(* ===== verification/Validators.v ===== *)
(** Runtime validators and schema builders of [packages/values/src]: the concrete validators and
    their [check] ([validator.ts]), their JSON form and its inverse ([validator-from-json.ts]), and the
    table builder ([schema.ts]). The failures [check] pushes are the list it returns, in push order;
    a message is a template with its arguments. *)
From S2P Require Import Prelude Numbers Values Json.

(** ** Validators *)
Inductive validator : Type :=
  | NullValidator
  | BooleanValidator
  | Float64Validator
  | Int64Validator
  | StringValidator
  | BytesValidator
  | AnyValidator
  | IdValidator (tableName : jsstr)
  | LiteralValidator (v : value)
  | ArrayValidator (element : validator)
  | RecordValidator (keys values : validator)
  | UnionValidator (members : list validator)
  | OptionalValidator (inner : validator)
  | ObjectValidator (fields : list (jsstr * validator)).

Section validator_ind.
Variable P : validator → Prop.
Hypothesis Hleaf : ∀ v, match v with
  | ArrayValidator _ | RecordValidator _ _ | UnionValidator _ | OptionalValidator _ | ObjectValidator _ => True
  | _ => P v end.
Hypothesis Harray : ∀ e, P e → P (ArrayValidator e).
Hypothesis Hrecord : ∀ k v, P k → P v → P (RecordValidator k v).
Hypothesis Hunion : ∀ ms, Forall P ms → P (UnionValidator ms).
Hypothesis Hoptional : ∀ v, P v → P (OptionalValidator v).
Hypothesis Hobject : ∀ fs, Forall (λ f, P f.2) fs → P (ObjectValidator fs).

Fixpoint validator_nested_ind (v : validator) : P v :=
  match v with
  | ArrayValidator e => Harray e (validator_nested_ind e)
  | RecordValidator k w => Hrecord k w (validator_nested_ind k) (validator_nested_ind w)
  | UnionValidator ms =>
      Hunion ms ((fix go (l : list validator) : Forall P l :=
                    match l with
                    | [] => Forall_nil_2 _
                    | x :: l' => Forall_cons_2 _ _ _ (validator_nested_ind x) (go l')
                    end) ms)
  | OptionalValidator w => Hoptional w (validator_nested_ind w)
  | ObjectValidator fs =>
      Hobject fs ((fix go (l : list (jsstr * validator)) : Forall (λ f, P f.2) l :=
                     match l with
                     | [] => Forall_nil_2 _
                     | f :: l' => Forall_cons_2 _ _ _ (validator_nested_ind f.2) (go l')
                     end) fs)
  | NullValidator => Hleaf NullValidator
  | BooleanValidator => Hleaf BooleanValidator
  | Float64Validator => Hleaf Float64Validator
  | Int64Validator => Hleaf Int64Validator
  | StringValidator => Hleaf StringValidator
  | BytesValidator => Hleaf BytesValidator
  | AnyValidator => Hleaf AnyValidator
  | IdValidator t => Hleaf (IdValidator t)
  | LiteralValidator x => Hleaf (LiteralValidator x)
  end.
End validator_ind.

(** ** Failures *)
Inductive message : Type :=
  | Expected (what : string)
  | ExpectedId (tableName : jsstr)
  | ExpectedLiteral (v : value)
  | NoUnionMember
  | MissingField
  | ExtraField.
Record ValidationFailure := { vf_path : jsstr; vf_message : message }.

Definition root_or (path : jsstr) : jsstr := match path with [] => js "<root>" | _ => path end.
Definition joinPath (path key : jsstr) : jsstr := match path with [] => key | _ => path ++ 46 :: key end.
Definition indexPath (path : jsstr) (i : nat) : jsstr :=
  root_or path ++ 91 :: string_of_int (Z.of_nat i) ++ [93].

Definition fail_at (path : jsstr) (m : message) : list ValidationFailure :=
  [{| vf_path := root_or path; vf_message := m |}].

Definition isOptional (v : validator) : bool := match v with OptionalValidator _ => true | _ => false end.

▶ _WHAT YOU NEED TO DO_: Where does the word "Hrecord" appear in the material above? Copy every line that holds it.

▶ _PROBLEM SOLUTION_:
Hypothesis Hrecord : ∀ k v, P k → P v → P (RecordValidator k v).
  | RecordValidator k w => Hrecord k w (validator_nested_ind k) (validator_nested_ind w)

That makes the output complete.